Set down exactly the first line of the entries and every line after it, through the line with "identity_bounder identity_copy_bounder negate_target];".

(Collected data entries)
********************
Ltac eval_Rmax :=
  repeat match goal with
         | |- context [Rmax ?a ?b] =>
             first [ rewrite (Rmax_left a b) by lra
                   | rewrite (Rmax_right a b) by lra ]
         end.

Ltac eval_fit :=
  unfold _find_discrete_upper_bound;
  cbn [discrete_solver eps center_of map point act fst snd identity_bounder
       identity_copy_bounder negate_target];
  unfold unit_slope_solver;
  cbn [zipWith hd length Nat.eqb removelast last app fold_right bind map];
  unfold sum; cbn [fold_right]; eval_Rmax.

Lemma identity_lower_fit (e : R) :
  _find_discrete_upper_bound (identity_bounder e) [(-3, 0)]
    (map point (initial_samples (identity_bounder e) false (-3) 0))
    (map act (initial_samples (identity_bounder e) false (-3) 0))
  = Ret [1; 0].
Proof.
  rewrite identity_lower_samples. eval_fit.
  f_equal. f_equal. f_equal. lra.
Qed.

Lemma pair_of_coefficients (a b a' b' : R) : a = a' -> b = b' -> [a; b] = [a'; b'].
Proof. intros -> ->. reflexivity. Qed.

Ltac eval_margin :=
  unfold min_diffs, diffs, diffs2, bound_diff, dot, sum;
  cbn [removelast last zipWith fold_right point act grad cell_diam L1 L2
       identity_bounder identity_copy_bounder negate_target];
  rewrite norm_singleton_abs;
  repeat match goal with
         | |- context [Rabs ?a] =>
             first [ rewrite (Rabs_pos_eq a) by lra
                   | rewrite (Rabs_left a) by lra ]
         end;
  repeat match goal with
         | |- context [Rmin ?a ?b] =>
             first [ rewrite (Rmin_left a b) by lra
                   | rewrite (Rmin_right a b) by lra ]
         end.

Lemma identity_lower_margins (e : R) (s : sample) :
  In s (initial_samples (identity_bounder e) false (-3) 0) ->
  min_diffs (identity_bounder e) 1 [1; 0] s = 1.
Proof.
  rewrite identity_lower_samples.
  intros [<- | [<- | [<- | []]]]; eval_margin; lra.
Qed.

Lemma identity_lower_side :
  _bound_one_side (identity_bounder 2) 1 [(-3, 0)] false = Ret [-1; -1].
Proof.
  rewrite bound_one_side_interval by (try lra; simpl; lia).
  cbn [loop].
  rewrite (@iteration_certified (identity_bounder 2) [(-3, 0)] false 1 [1] _ [1; 0] 1).
  - cbn [bind removelast last app map]. f_equal.
    apply pair_of_coefficients; lra.
  - apply identity_lower_fit.
  - intros s Hs. rewrite (@identity_lower_margins 2 s Hs). simpl. lra.
  - rewrite identity_lower_samples. eexists. split; [left; reflexivity |].
    eval_margin; lra.
  - intros s Hs. rewrite (@identity_lower_margins 2 s Hs). lra.
Qed.

Lemma identity_copy_lower_fit (e : R) :
  _find_discrete_upper_bound (identity_copy_bounder e) [(-3, 0)]
    (map point (initial_samples (identity_copy_bounder e) false (-3) 0))
    (map act (initial_samples (identity_copy_bounder e) false (-3) 0))
  = Ret [1; 5].
Proof.
  rewrite identity_copy_lower_samples. eval_fit.
  f_equal. f_equal. f_equal. lra.
Qed.

Lemma identity_copy_lower_side :
  _bound_one_side (identity_copy_bounder 2) 1 [(-3, 0)] false = Ret [-1; -6].
Proof.
  rewrite bound_one_side_interval by (try lra; simpl; lia).
  cbn [loop].
  rewrite (@iteration_certified (identity_copy_bounder 2) [(-3, 0)] false 1 [1] _ [1; 5] 1).
  - cbn [bind removelast last app map]. f_equal.
    apply pair_of_coefficients; lra.
  - apply identity_copy_lower_fit.
  - rewrite identity_copy_lower_samples.
    intros s [<- | [<- | [<- | []]]]; eval_margin; simpl; lra.
  - rewrite identity_copy_lower_samples. eexists. split; [left; reflexivity |].
    eval_margin; lra.
  - rewrite identity_copy_lower_samples.
    intros s [<- | [<- | [<- | []]]]; eval_margin; lra.
Qed.

Lemma negated_identity_upper_side :
  _bound_one_side (negate_target (identity_bounder 2)) 1 [(-3, 0)] true = Ret [1; 6].
Proof.
  change (negate_target (identity_bounder 2))
    with (negate_target (identity_copy_bounder 2)).
  rewrite (@bound_one_side_negate_target (identity_copy_bounder 2) 1 [(-3, 0)] true eq_refl).
  cbn [negb]. rewrite identity_copy_lower_side. cbn [res_map map]. f_equal.
  apply pair_of_coefficients; lra.
Qed.

Lemma identity_upper_side :
  _bound_one_side (identity_bounder 2) 1 [(-3, 0)] true = Ret [1; 0].
Proof.
  rewrite bound_one_side_interval by (try lra; simpl; lia).
  cbn [loop].
  assert (Hfit : _find_discrete_upper_bound (identity_bounder 2) [(-3, 0)]
            (map point (initial_samples (identity_bounder 2) true (-3) 0))
            (map act (initial_samples (identity_bounder 2) true (-3) 0))
          = Ret [1; 0]).
  { rewrite identity_upper_samples. eval_fit. f_equal. f_equal. f_equal. lra. }
  rewrite (@iteration_certified (identity_bounder 2) [(-3, 0)] true 1 [1] _ [1; 0] 0).
  - cbn [bind removelast last app map]. f_equal.
    apply pair_of_coefficients; lra.
  - exact Hfit.
  - rewrite identity_upper_samples.
    intros s [<- | [<- | [<- | []]]]; eval_margin; simpl; lra.
  - rewrite identity_upper_samples. eexists. split; [left; reflexivity |].
    eval_margin; lra.
  - rewrite identity_upper_samples.
    intros s [<- | [<- | [<- | []]]]; eval_margin; lra.
Qed.

Lemma identity_lower_uncertified (s : sample) :
  In s (initial_samples (identity_bounder (1 / 2)) false (-3) 0) ->
  holds (identity_bounder (1 / 2)) 1 [1; 0] s = false.
Proof.
  intros Hs. unfold holds. rewrite (@identity_lower_margins (1 / 2) s Hs).
  apply Rltb_false. simpl. lra.
Qed.

Lemma identity_lower_children :
  iteration (identity_bounder (1 / 2)) [(-3, 0)] false 1 [1]
    (initial_samples (identity_bounder (1 / 2)) false (-3) 0)
  = Ret (inr
      [ {| point := [-9 / 4]; cell_diam := 1 / 2; act := -9 / 4; grad := [-1] |};
        {| point := [-5 / 4]; cell_diam := 1 / 2; act := -5 / 4; grad := [-1] |};
        {| point := [-1 / 4]; cell_diam := 1 / 2; act := -1 / 4; grad := [-1] |};
        {| point := [-11 / 4]; cell_diam := 1 / 2; act := -11 / 4; grad := [-1] |};
        {| point := [-7 / 4]; cell_diam := 1 / 2; act := -7 / 4; grad := [-1] |};
        {| point := [-3 / 4]; cell_diam := 1 / 2; act := -3 / 4; grad := [-1] |} ]).
Proof.
  unfold iteration. rewrite identity_lower_fit. cbn [bind].
  pose proof identity_lower_uncertified as Hh.
  rewrite identity_lower_samples in *.
  cbn [forallb]. rewrite !Hh by (simpl; auto). cbn [andb].
  unfold subdivide. cbn [filter]. rewrite !Hh by (simpl; auto).
  cbn [negb app length]. rewrite subcube_offsets_1.
  unfold child, offset_to_diam_ratio, evaluate, identity_bounder.
  cbn [flat_map map app target_function gradient point cell_diam fst snd zipWith
       negate_at nth].
  repeat (f_equal; try lra).
Qed.

(** C2, on the code: the lower side negates in place the array the target
    function returned.  For [lambda x: x] that array is the array of the
    points, so on [[-3, 0]] with [eps = 2] the lower bound comes out as
    [(-1, -1)], while the upper bound of the negated function is [(1, 6)],
    whose negation [(-1, -6)] is also what the lower side returns for the
    same function written so that it computes a new array. *)
Theorem sign_symmetry_lost_in_place :
  _bound_one_side (identity_bounder 2) 1 [(-3, 0)] false = Ret [-1; -1]
  /\ _bound_one_side (negate_target (identity_bounder 2)) 1 [(-3, 0)] true
     = Ret [1; 6]
  /\ _bound_one_side (identity_copy_bounder 2) 1 [(-3, 0)] false = Ret [-1; -6].
Proof.
  split; [apply identity_lower_side |].
  split; [apply negated_identity_upper_side | apply identity_copy_lower_side].
Qed.

(** C5, on the code: for [lambda x: x] on the lower side the centre of a
    new child is negated in place together with its value.  The three
    parents stored at 5/2, 3/2 and 1/2 with diameter 1 are replaced by
    children stored at -9/4, -5/4, -1/4, -11/4, -7/4 and -3/4, none of
    which is a parent's centre moved by a quarter of its diameter, and the
    value a child carries is the target at its centre, not its negation. *)
Theorem children_negated_in_place :
  let parents := initial_samples (identity_bounder (1 / 2)) false (-3) 0 in
  map point parents = [[5 / 2]; [3 / 2]; [1 / 2]]
  /\ map cell_diam parents = [1; 1; 1]
  /\ exists children,
       iteration (identity_bounder (1 / 2)) [(-3, 0)] false 1 [1] parents
       = Ret (inr children)
       /\ map point children
          = [[-9 / 4]; [-5 / 4]; [-1 / 4]; [-11 / 4]; [-7 / 4]; [-3 / 4]]
       /\ Forall (fun s => act s = target_function (identity_bounder (1 / 2)) (point s))
                 children
       /\ forall s sigma, In s parents -> sigma = 1 \/ sigma = -1 ->
            ~ In (offset_center [1] [sigma] s) (map point children).
Proof.
  cbv zeta. rewrite identity_lower_children, identity_lower_samples.
  split; [reflexivity |]. split; [reflexivity |].
  eexists. split; [reflexivity |]. split; [reflexivity |]. split.
  - repeat constructor.
  - intros s sigma Hs Hsigma Hin.
    unfold offset_center in Hin.
    destruct Hs as [<- | [<- | [<- | []]]];
      cbn [map point cell_diam zipWith] in Hin;
      destruct Hsigma as [-> | ->];
      repeat (destruct Hin as [Hin | Hin]; [injection Hin as Hin; lra |]);
      destruct Hin.
Qed.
********************
Your response:
Ltac eval_Rmax :=
  repeat match goal with
         | |- context [Rmax ?a ?b] =>
             first [ rewrite (Rmax_left a b) by lra
                   | rewrite (Rmax_right a b) by lra ]
         end.

Ltac eval_fit :=
  unfold _find_discrete_upper_bound;
  cbn [discrete_solver eps center_of map point act fst snd identity_bounder
       identity_copy_bounder negate_target];
  unfold unit_slope_solver;
  cbn [zipWith hd length Nat.eqb removelast last app fold_right bind map];
  unfold sum; cbn [fold_right]; eval_Rmax.

Lemma identity_lower_fit (e : R) :
  _find_discrete_upper_bound (identity_bounder e) [(-3, 0)]
    (map point (initial_samples (identity_bounder e) false (-3) 0))
    (map act (initial_samples (identity_bounder e) false (-3) 0))
  = Ret [1; 0].
Proof.
  rewrite identity_lower_samples. eval_fit.
  f_equal. f_equal. f_equal. lra.
Qed.

Lemma pair_of_coefficients (a b a' b' : R) : a = a' -> b = b' -> [a; b] = [a'; b'].
Proof. intros -> ->. reflexivity. Qed.

Ltac eval_margin :=
  unfold min_diffs, diffs, diffs2, bound_diff, dot, sum;
  cbn [removelast last zipWith fold_right point act grad cell_diam L1 L2
       identity_bounder identity_copy_bounder negate_target];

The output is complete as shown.